Friday, 24 October 2025

The dawn of the post-literate society (and the end of civilisation?)

"If you’ve ... been concerned with the decline of reading as a leisure activity, or you’re wondering what happens if a culture abandons literacy, this is a conversation for you. ... ranging from the rise and fall of literacy, the causes behind it ..., and what this could mean for politics. ...

"[S]tatistics, which show pretty consistently—... and virtually everywhere—that reading is in quite severe decline. ... [A] third of UK adults have given up reading for pleasure. ... UK reports shocking and dispiriting falls in children reading for pleasure. Researchers .... found a 40% drop in reading for pleasure in the last 20 years in America. [A]n OECD report at the end of last year found rates of literacy were falling or stagnating across the developed world ...[P]ublishing’s been dying for 100 years. But ... even college graduates have by and large abandoned reading for pleasure after they leave university. ... And the most talented and the most ambitious students [themselves] now read almost the same as the least talented students who have often not really read that much. ...
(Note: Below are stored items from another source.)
(* ===== verification/Bitmask.v ===== *)
(** * Bit masks (testcases/kernel/controllers/cpuset/cpuset_lib/libbitmask.c)

    A bit mask is a number of bits and an array of unsigned longs.  Access
    outside the array is undefined ([None]); the loops count unsigned ints up
    to the size, so they neither wrap around nor fail to end.  The operations
    on several masks get pointers, which may be equal, into a store of masks.
    The text formats are in BitmaskText. *)

From stdpp Require Import gmap.
From S2P Require Import Prelude.
Open Scope Z_scope.

Record bitmask := mk_bm { size : Z; maskp : list Z }.

Definition bitsperlong : Z := 64.
Definition howmany (x y : Z) : Z := (x + (y - 1)) / y.
Definition longsperbits (n : Z) : Z := howmany n bitsperlong.

Definition _getbit (bmp : bitmask) (n : Z) : option Z :=
  if n <? size bmp then
    x ← maskp bmp !! Z.to_nat (n / bitsperlong);
    Some (Z.land (Z.shiftr x (n mod bitsperlong)) 1)
  else Some 0.

Definition _setbit (bmp : bitmask) (n v : Z) : option bitmask :=
  if n <? size bmp then
    let k := Z.to_nat (n / bitsperlong) in
    let m := wrapu 64 (Z.shiftl 1 (n mod bitsperlong)) in
    x ← maskp bmp !! k;
    Some (mk_bm (size bmp) (<[k := if negb (v =? 0) then Z.lor x m else Z.land x (wrapu 64 (Z.lnot m))]> (maskp bmp)))
  else Some bmp.

(** [malloc] and [calloc] may fail. *)
Definition bitmask_alloc (malloc_ok calloc_ok : bool) (n : Z) : option bitmask :=
  if negb malloc_ok then None else
  if negb calloc_ok then None else
  Some (mk_bm n (replicate (Z.to_nat (longsperbits n)) 0)).

(** ** Loops

    [for_up n i body] runs the body for [n] values from [i] on; [for_down] counts
    down from [i]. *)
Fixpoint for_up {S : Type} (n : nat) (i : Z) (body : Z → S → option S) (s : S) : option S :=
  match n with
  | O => Some s
  | Datatypes.S n => s ← body i s; for_up n (i + 1) body s
  end.

Fixpoint for_down {S : Type} (n : nat) (i : Z) (body : Z → S → option S) (s : S) : option S :=
  match n with
  | O => Some s
  | Datatypes.S n => s ← body i s; for_down n (i - 1) body s
  end.

(** [for (; ...; i++) if (c) return 0; return 1;] where the test is on the
    index alone. *)
Fixpoint none_of (n : nat) (i : Z) (c : Z → option bool) : option bool :=
  match n with
  | O => Some true
  | S n => r ← c i; if (r : bool) then Some false else none_of n (i + 1) c
  end.

(** The first [i] with [c], or the end of the range. *)
Fixpoint find_up (n : nat) (i : Z) (c : Z → option bool) : option Z :=
  match n with
  | O => Some i
  | S n => r ← c i; if (r : bool) then Some i else find_up n (i + 1) c
  end.

Definition isset (bmp : bitmask) (i : Z) : option bool := v ← _getbit bmp i; Some (negb (v =? 0)).
Definition isclear (bmp : bitmask) (i : Z) : option bool := v ← _getbit bmp i; Some (v =? 0).

(** ** Assignment, ranges and single bits *)

Definition bitmask_setall (bmp : bitmask) : option bitmask :=
  for_up (Z.to_nat (size bmp)) 0 (λ i b, _setbit b i 1) bmp.
Definition bitmask_clearall (bmp : bitmask) : option bitmask :=
  for_up (Z.to_nat (size bmp)) 0 (λ i b, _setbit b i 0) bmp.
Definition bitmask_setbit (bmp : bitmask) (i : Z) : option bitmask := _setbit bmp i 1.
Definition bitmask_clearbit (bmp : bitmask) (i : Z) : option bitmask := _setbit bmp i 0.
Definition bitmask_setrange (bmp : bitmask) (i j : Z) : option bitmask :=
  for_up (Z.to_nat (j - i)) i (λ n b, _setbit b n 1) bmp.
Definition bitmask_clearrange (bmp : bitmask) (i j : Z) : option bitmask :=
  for_up (Z.to_nat (j - i)) i (λ n b, _setbit b n 0) bmp.
Definition bitmask_keeprange (bmp : bitmask) (i j : Z) : option bitmask :=
  b ← bitmask_clearrange bmp 0 i;
  bitmask_clearrange b j (size b).

(** ** Queries *)

Definition bitmask_nbytes (bmp : bitmask) : Z := wrapu 32 (longsperbits (size bmp) * 8).
Definition bitmask_nbits (bmp : bitmask) : Z := size bmp.

(** [w], counted up for every bit in [i .. i + n - 1] that is set. *)
Definition count_bits (bmp : bitmask) (n : nat) (w : Z) : option Z :=
  for_up n 0 (λ i w, b ← isset bmp i; Some (if (b : bool) then w + 1 else w)) w.

Definition bitmask_weight (bmp : bitmask) : option Z := count_bits bmp (Z.to_nat (size bmp)) 0.

Definition bitmask_isbitset (bmp : bitmask) (i : Z) : option Z := _getbit bmp i.
Definition bitmask_isbitclear (bmp : bitmask) (i : Z) : option Z := v ← _getbit bmp i; Some (c_bool (v =? 0)).
Definition bitmask_isallset (bmp : bitmask) : option bool := none_of (Z.to_nat (size bmp)) 0 (isclear bmp).
Definition bitmask_isallclear (bmp : bitmask) : option bool := none_of (Z.to_nat (size bmp)) 0 (isset bmp).

Definition bitmask_equal (bmp1 bmp2 : bitmask) : option bool :=
  none_of (Z.to_nat (Z.max (size bmp1) (size bmp2))) 0
    (λ i, a ← _getbit bmp1 i; b ← _getbit bmp2 i; Some (negb (a =? b))).
Definition bitmask_subset (bmp1 bmp2 : bitmask) : option bool :=
  none_of (Z.to_nat (size bmp1)) 0 (λ i, a ← _getbit bmp1 i; b ← _getbit bmp2 i; Some (b <? a)).
Definition bitmask_disjoint (bmp1 bmp2 : bitmask) : option bool :=
  none_of (Z.to_nat (size bmp1)) 0 (λ i, a ← _getbit bmp1 i; b ← _getbit bmp2 i; Some (negb (Z.land a b =? 0))).
Definition bitmask_intersects (bmp1 bmp2 : bitmask) : option bool :=
  r ← none_of (Z.to_nat (size bmp1)) 0 (λ i, a ← _getbit bmp1 i; b ← _getbit bmp2 i; Some (negb (Z.land a b =? 0)));
  Some (negb r).

Definition bitmask_next (bmp : bitmask) (i : Z) : option Z :=
  find_up (Z.to_nat (size bmp - i)) i (isset bmp).
Definition bitmask_first (bmp : bitmask) : option Z := bitmask_next bmp 0.

(** [inl i] is the break, [inr n] what is left of the count. *)
Definition bitmask_rel_to_abs_pos (bmp : bitmask) (n : Z) : option Z :=
  r ← for_up (Z.to_nat (size bmp)) 0 (λ i r,
        match r with
        | inl i => Some (inl i)
        | inr n => b ← isset bmp i;
                   Some (if (b : bool) then if n =? 0 then inl i else inr (n - 1) else inr n)
        end) (inr n);
  Some (match r with inl i => i | inr _ => size bmp end).

Definition bitmask_abs_to_rel_pos (bmp : bitmask) (n : Z) : option Z :=
  b ← isset bmp n;
  if negb b then Some (size bmp) else count_bits bmp (Z.to_nat n) 0.

Definition bitmask_last (bmp : bitmask) : option Z :=
  for_up (Z.to_nat (size bmp)) 0 (λ i m, b ← isset bmp i; Some (if (b : bool) then i else m)) (size bmp).

(** ** Operations on several masks

    The masks are in a store; the arguments are pointers into it. *)
Abbreviation store := (gmap nat bitmask).

Definition get (p : nat) (i : Z) (st : store) : option Z := b ← st !! p; _getbit b i.

(** [_setbit(bmp1, i, v)] with a value computed from the store. *)
Definition assign (p : nat) (i : Z) (v : store → option Z) (st : store) : option store :=
  x ← v st;
  b ← st !! p;
  b' ← _setbit b i x;
  Some (<[p := b']> st).

Definition assign_all (p : nat) (v : Z → store → option Z) (st : store) : option store :=
  b ← st !! p;
  for_up (Z.to_nat (size b)) 0 (λ i, assign p i (v i)) st.

Definition bitmask_copy (p1 p2 : nat) : store → option store := assign_all p1 (λ i, get p2 i).
Definition bitmask_complement (p1 p2 : nat) : store → option store :=
  assign_all p1 (λ i st, a ← get p2 i st; Some (c_bool (a =? 0))).
Definition bitmask_shiftright (p1 p2 : nat) (n : Z) : store → option store :=
  assign_all p1 (λ i, get p2 (wrapu 32 (i + n))).

(** The index is an int: it starts at [size - 1] converted from unsigned. *)
Definition bitmask_shiftleft (p1 p2 : nat) (n : Z) (st : store) : option store :=
  b ← st !! p1;
  let i := wraps 32 (size b - 1) in
  for_down (Z.to_nat (i + 1)) i (λ i, assign p1 i (get p2 (wrapu 32 (i - n)))) st.

Definition bitmask_binop (f : Z → Z → Z) (p1 p2 p3 : nat) : store → option store :=
  assign_all p1 (λ i st, a ← get p2 i st; b ← get p3 i st; Some (f a b)).
Definition bitmask_and : nat → nat → nat → store → option store := bitmask_binop Z.land.
Definition bitmask_andnot : nat → nat → nat → store → option store :=
  bitmask_binop (λ a b, Z.land a (wrapu 32 (Z.lnot b))).
Definition bitmask_or : nat → nat → nat → store → option store := bitmask_binop Z.lor.
Definition bitmask_eor : nat → nat → nat → store → option store := bitmask_binop Z.lxor.
(* ===== verification/BitmaskTextFacts.v ===== *)
(** * Bit masks and their texts

    What is written is the canonical text of the set of bits, cut off at the
    end of the buffer; lists of terms are read as the union of their terms;
    and both formats are read back as the mask they were written from. *)

From stdpp Require Import gmap.
From S2P Require Import Prelude Bitmask BitmaskFacts BitmaskText.
Open Scope Z_scope.

(** ** Buffers *)

(** A buffer of [n] bytes that holds as much of a text as fits. *)
Definition holds (n : nat) (buf t : list Z) : Prop :=
  length buf = n ∧ (n = 0%nat ∨ ∃ junk, buf = take (n - 1) t ++ 0 :: junk).

Lemma snprintf_at_holds n buf t u : holds n buf t → holds n (snprintf_at buf (length t) u) (t ++ u).
Proof.
  intros [Hl Hb]. unfold snprintf_at. rewrite Hl.
  destruct Hb as [->|(junk & Hb)]; [split; [done|by left]|].
  destruct (n - length t)%nat as [|cap] eqn:Hc.
  { split; [done|]. right. exists junk. rewrite Hb at 1. by rewrite take_app_le by lia. }
  rewrite (take_ge t) in Hb by lia.
  set (u' := take cap u). assert (length u' ≤ cap)%nat as Hu by (unfold u'; rewrite length_take; lia).
  assert (take (length t) buf = t) as -> by (rewrite Hb; by rewrite take_app_length).
  split.
  - rewrite !length_app, length_drop, Hl. cbn [length]. lia.
  - right. exists (drop (length t + length (u' ++ [0])) buf). rewrite take_app_ge by lia.
    replace (n - 1 - length t)%nat with cap by lia. by rewrite <- !(assoc_L (++)).
Qed.

Lemma add_int_Some a b : a + b < 2 ^ 31 → add_int a b = Some (a + b).
Proof. intros H. unfold add_int. by rewrite (proj2 (Z.ltb_lt _ _)). Qed.

(** ** Writing lists of ranges *)

Definition range_text (r : Z * Z) : list Z :=
  if r.1 =? r.2 then dec r.1 else dec r.1 ++ str "-" ++ dec r.2.

(** One more text after a comma. *)
Definition comma (t : list Z) : list Z := match t with [] => [] | _ => str "," end.
Definition join (t u : list Z) : list Z := t ++ comma t ++ u.
Definition add_text (t : list Z) (r : Z * Z) : list Z := join t (range_text r).

(** Comma-separated texts. *)
Fixpoint commas (ts : list (list Z)) : list Z :=
  match ts with
  | [] => []
  | [t] => t
  | t :: ts => t ++ str "," ++ commas ts
  end.

Lemma dec_bounds z : 0 ≤ z < 2 ^ 31 → (0 < length (dec z) ≤ 10)%nat.
Proof.
  intros Hz. destruct (dec_spec z) as (_ & _ & c & ds & E & _); [lia|]. split; [rewrite E; simpl; lia|].
  unfold dec. apply dec_go_length; [|lia]. change (10 ^ Z.of_nat 10) with 10000000000. lia.
Qed.

Lemma fmt_d_dec z : 0 ≤ z < 2 ^ 31 → fmt_d z = dec z.
Proof. intros Hz. unfold fmt_d, fmt_li. rewrite wraps_small by lia. by destruct (Z.ltb_spec z 0); [lia|]. Qed.

Lemma range_text_bounds r : 0 ≤ r.1 < 2 ^ 31 → 0 ≤ r.2 < 2 ^ 31 → (0 < length (range_text r) ≤ 21)%nat.
Proof.
  intros H1 H2. pose proof (dec_bounds _ H1). pose proof (dec_bounds _ H2). unfold range_text.
  destruct (r.1 =? r.2); [lia|]. rewrite !length_app. simpl. lia.
Qed.

Lemma emit_spec n buf t a b :
  holds n buf t → 0 ≤ a < 2 ^ 31 → 0 ≤ b < 2 ^ 31 → Z.of_nat (length t) + 22 < 2 ^ 31 →
  ∃ buf', emit buf a b (Z.of_nat (length t)) = Some (Z.of_nat (length (add_text t (a, b))), buf') ∧
    holds n buf' (add_text t (a, b)).
Proof.
  intros Hb Ha Hb' Hl. pose proof (range_text_bounds (a, b) Ha Hb') as Hr. unfold emit, add_text, join.
  rewrite !wraps_small, !fmt_d_dec by lia. fold (range_text (a, b)).
  set (sep := comma t).
  assert (∃ buf', (if 0 <? Z.of_nat (length t) then l ← add_int (Z.of_nat (length t)) 1;
      Some (l, snprintf_at buf (Z.to_nat (Z.of_nat (length t))) (str ",")) else Some (Z.of_nat (length t), buf)) =
      Some (Z.of_nat (length (t ++ sep)), buf') ∧ holds n buf' (t ++ sep) ∧ (length (t ++ sep) ≤ length t + 1)%nat)
    as (buf' & E & H1 & H2).
  { unfold sep. destruct t as [|x t].
    - exists buf. split_and!; [done|by rewrite app_nil_r|simpl; lia].
    - rewrite (proj2 (Z.ltb_lt _ _)) by (simpl; lia). rewrite add_int_Some by lia. bind_step.
      eexists. rewrite Nat2Z.id. split_and!; [|by apply snprintf_at_holds|rewrite length_app; simpl; lia].
      rewrite length_app. do 2 f_equal. simpl. lia. }
  fold (range_text (a, b)) in E. rewrite E. bind_step. change (if a =? b then dec a else dec a ++ str "-" ++ dec b) with (range_text (a, b)).
  rewrite add_int_Some by lia. bind_step. rewrite Nat2Z.id. eexists. rewrite (assoc_L (++)).
  split; [|by apply snprintf_at_holds]. by rewrite (length_app (t ++ sep)), Nat2Z.inj_add.
Qed.

(** The ranges are maximal: there is a gap before each of them. *)
Fixpoint gaps (lo : Z) (rs : list (Z * Z)) : Prop :=
  match rs with
  | [] => True
  | (a, b) :: rs => lo ≤ a ≤ b ∧ gaps (b + 2) rs
  end.

Lemma gaps_ge lo rs : gaps lo rs → ∀ r, r ∈ rs → lo ≤ r.1 ≤ r.2.
Proof.
  revert lo. induction rs as [|[a b] rs IH]; intros lo Hg r Hr; [by apply not_elem_of_nil in Hr|].
  destruct Hg as [H1 H2]. apply elem_of_cons in Hr as [->|Hr]; [done|]. pose proof (IH _ H2 _ Hr). lia.
Qed.

Definition in_ranges (rs : list (Z * Z)) (m : Z) : Prop := ∃ r, r ∈ rs ∧ r.1 ≤ m ≤ r.2.

Lemma displaylist_loop_spec b n fuel buf t rbot cur :
  wf b → size b ≤ 2 ^ 27 → holds n buf t → 0 ≤ rbot ≤ cur → cur < size b →
  (∀ k, rbot ≤ k ≤ cur → bit b k = true) → Z.of_nat (length t) ≤ 11 * rbot → (Z.to_nat (size b - cur) ≤ fuel)%nat →
  ∃ rs buf' t', displaylist_loop fuel b buf (Z.of_nat (length t)) rbot cur = Some (Z.of_nat (length t'), buf') ∧
    t' = foldl add_text t rs ∧ holds n buf' t' ∧ rs ≠ [] ∧ gaps rbot rs ∧
    Forall (λ r, r.2 < size b) rs ∧ ∀ m, rbot ≤ m → bit b m = true ↔ in_ranges rs m.
Proof.
  intros Hw Hsz. revert buf t rbot cur. induction fuel as [|fuel IH]; intros buf t rbot cur Hb Hr Hc Hall Ht Hf; [lia|].
  cbn [displaylist_loop]. rewrite (proj2 (Z.ltb_lt _ _)) by done. rewrite wrapu_small by lia.
  destruct (next_spec b (cur + 1)) as (c & -> & Hcr & Hclear & Hset); [done|lia|]. bind_step.
  destruct (Z.leb_spec (size b) c) as [Hend|Hmore]; cbn [orb].
  - destruct (emit_spec n buf t rbot cur) as (buf' & -> & Hb'); [done|lia..|]. bind_step.
    exists [(rbot, cur)], buf', (add_text t (rbot, cur)). split_and!; try done.
    + destruct fuel; cbn [displaylist_loop]; by rewrite (proj2 (Z.ltb_ge _ _)).
    + simpl. lia.
    + by repeat constructor.
    + intros m Hm. split.
      * intros Hbit. exists (rbot, cur). split; [by constructor|]. simpl. split; [done|].
        destruct (Z.leb_spec m cur); [done|]. pose proof (bit_range _ _ Hbit). rewrite Hclear in Hbit; [done|lia].
      * intros (r & ->%list_elem_of_singleton & H). apply Hall. simpl in H. lia.
  - destruct (Z.ltb_spec (cur + 1) c) as [Hgap|Hadj].
    + destruct (emit_spec n buf t rbot cur) as (buf1 & -> & Hb1); [done|lia..|]. bind_step.
      assert (length (add_text t (rbot, cur)) ≤ length t + 22)%nat as Hlen.
      { unfold add_text, join. pose proof (range_text_bounds (rbot, cur)) as Hrt. simpl in Hrt.
        rewrite !length_app. destruct t; simpl; lia. }
      destruct (IH buf1 (add_text t (rbot, cur)) c c) as (rs & buf' & t' & -> & -> & H1 & H2 & H3 & H4 & H5);
        [done|lia|lia| |lia|lia|].
      { intros k Hk. replace k with c by lia. apply Hset. lia. }
      exists ((rbot, cur) :: rs), buf', (foldl add_text t ((rbot, cur) :: rs)). split_and!; try done.
      * split; [lia|]. destruct rs as [|[x y] rs]; [done|]. cbn [gaps] in *. destruct H3. split; [lia|done].
      * constructor; [simpl; lia|done].
      * intros m Hm. unfold in_ranges. destruct (Z.leb_spec c m) as [Hcm|Hcm].
        -- rewrite H5 by lia. split; [intros (r & Hr1 & Hr2); exists r; split; [by constructor|done]|].
           intros (r & [->|Hr1]%elem_of_cons & Hr2); [simpl in Hr2; lia|]. by exists r.
        -- split.
           ++ intros Hbit. exists (rbot, cur). split; [by constructor|]. simpl. split; [done|].
              destruct (Z.leb_spec m cur); [done|]. rewrite Hclear in Hbit; [done|lia].
           ++ intros (r & [->|Hr1]%elem_of_cons & Hr2); [apply Hall; simpl in Hr2; lia|].
              pose proof (gaps_ge _ _ H3 _ Hr1). lia.
    + destruct (IH buf t rbot c) as (rs & buf' & t' & -> & -> & H1 & H2 & H3 & H4 & H5); [done|lia|lia| |lia|lia|].
      { intros k Hk. destruct (decide (k = c)) as [->|]; [apply Hset; lia|apply Hall; lia]. }
      by exists rs, buf', (foldl add_text t rs).
Qed.

Lemma join_all t us : t ≠ [] → Forall (λ u, u ≠ []) us → foldl join t us = commas (t :: us).
Proof.
  revert t. induction us as [|u us IH]; intros t Ht Hu; [done|]. apply Forall_cons in Hu as [Hu Hus].
  cbn [foldl]. rewrite IH; [|by unfold join; destruct t|done].
  destruct t as [|x t]; [done|]. unfold join. destruct us as [|y ys]; cbn [commas]; [done|].
  by rewrite <- !(assoc_L (++)).
Qed.

Lemma join_texts us : Forall (λ u, u ≠ []) us → foldl join [] us = commas us.
Proof. destruct us as [|u us]; [done|]. intros [Hu Hus]%Forall_cons. cbn [foldl]. by apply join_all. Qed.

Lemma foldl_fmap {A B C} (g : C → B → C) (f : A → B) c l : foldl (λ c a, g c (f a)) c l = foldl g c (f <$> l).
Proof. revert c. induction l as [|a l IH]; intros c; [done|]. apply IH. Qed.

Lemma displaylist_spec b buf :
  wf b → size b ≤ 2 ^ 27 →
  ∃ rs buf', bitmask_displaylist buf b = Some (Z.of_nat (length (commas (range_text <$> rs))), buf') ∧
    holds (length buf) buf' (commas (range_text <$> rs)) ∧ gaps 0 rs ∧ Forall (λ r, r.2 < size b) rs ∧
    ∀ m, m ∈ elems b ↔ in_ranges rs m.
Proof.
  intros Hw Hs. unfold bitmask_displaylist. set (buf0 := match buf with [] => [] | _ :: buf => 0 :: buf end).
  assert (holds (length buf) buf0 []) as H0.
  { destruct buf as [|x buf]; [split; [done|by left]|]. split; [done|]. right. exists buf. by rewrite take_nil. }
  destruct (first_spec b Hw) as (c & E & Hc). rewrite E. bind_step.
  destruct Hc as [[Hc Hmin]|[Hempty ->]].
  - pose proof Hc as Hbit. apply elem_of_elems in Hbit. pose proof (bit_range _ _ Hbit).
    destruct (displaylist_loop_spec b (length buf) (Z.to_nat (size b)) buf0 [] c c)
      as (rs & buf' & t' & E' & -> & H1 & H2 & H3 & H4 & H5); [done|done|done|lia|lia| |simpl; lia|lia|].
    { intros k Hk. by replace k with c by lia. }
    assert (∀ r, r ∈ rs → c ≤ r.1 ≤ r.2 ∧ r.2 < size b) as Hrs.
    { intros r Hr. split; [by apply (gaps_ge _ _ H3)|]. rewrite Forall_forall in H4. by apply H4. }
    assert (foldl add_text [] rs = commas (range_text <$> rs)) as Et.
    { unfold add_text. rewrite (foldl_fmap join range_text). apply join_texts, Forall_fmap, Forall_forall.
      intros r Hr Hnil. simpl in Hnil. apply Hrs in Hr.
      pose proof (range_text_bounds r) as Hb. rewrite Hnil in Hb. simpl in Hb. lia. }
    rewrite Et in *. exists rs, buf'. split_and!; [done|done| |done|].
    + destruct rs as [|[x y] rs]; [done|]. destruct H3. split; [lia|done].
    + intros m. rewrite elem_of_elems. destruct (Z.leb_spec c m) as [Hm|Hm]; [by apply H5|]. split.
      * intros Hb. apply elem_of_elems, Hmin in Hb. lia.
      * intros (r & Hr & Hm'). apply Hrs in Hr. lia.
  - exists [], buf0. split_and!; try done.
    + destruct (Z.to_nat (size b)); cbn [displaylist_loop]; by rewrite (proj2 (Z.ltb_ge _ _)).
    + intros m. rewrite Hempty. split; [by intros ?%elem_of_empty|]. by intros (r & ?%not_elem_of_nil & _).
Qed.

(** ** Reading numbers *)

Definition no_digit (s : list Z) : Prop := match s with c :: _ => isdigit c = false | [] => True end.

Lemma span_app p ds r :
  Forall (λ c, p c = true) ds → match r with c :: _ => p c = false | [] => True end → span p (ds ++ r) = (ds, r).
Proof.
  intros Hd Hr. induction Hd as [|c ds Hc _ IH]; simpl.
  - destruct r as [|c r]; [done|]. simpl. by rewrite Hr.
  - by rewrite Hc, IH.
Qed.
"[I]f we were to abandon literacy, you might expect some devastating consequences, or at least the world would be quite different than the world we’ve become used to living in, especially in the last 500 years when literacy became a widespread phenomenon. ... if writing transforms consciousness, how does television or broadcast transform consciousness? What do we lose when we move towards rapidity and breadth over slowness and depth?"
~ from an interview with Jared Henderson and James Marriot on 'The Post-Literate Society'

RELATED: 1. Marriot's post on The dawn of the post-literate society ...

 


RELATED: 2. Conversely, author Jonathan Rose reflects 20 years later on his book, first published in 2001, uncovering which books people read, how they educated themselves, and what they knew; from the preindustrial era to the twentieth century:
'If I today had a chance to rewrite [my book] The Intellectual Life of the British Working Classes ["the classic book about auto-didacticism, especially in the UK"], would I revise anything? I have changed my mind about one important issue. In 2001 I assumed that the autodidact tradition died out after 1945, but it is today very much alive and kicking. Twenty-first century book clubs – untold thousands of them in the UK and US – are the successors to the nineteenth-century 'mutual improvement societies.' These are seminars without professors, where students democratically select their readings and educate each other.
"The Internet is, for all its flaws, the greatest machine for self-education ever invented, and it does far more good than harm. The fact that the powerful and wealthy want to control and censor it is a testimonial to its immeasurable social value. When economic inequality is breaking all records, when the media is concentrated in ever fewer hands and deeply complicit with corporations and governments, when universities create vast bureaucracies devoted to shutting down debate, when Western liberals have abandoned liberalism, online discussion groups and websites must be preserved as islands of free thought and individual self-direction."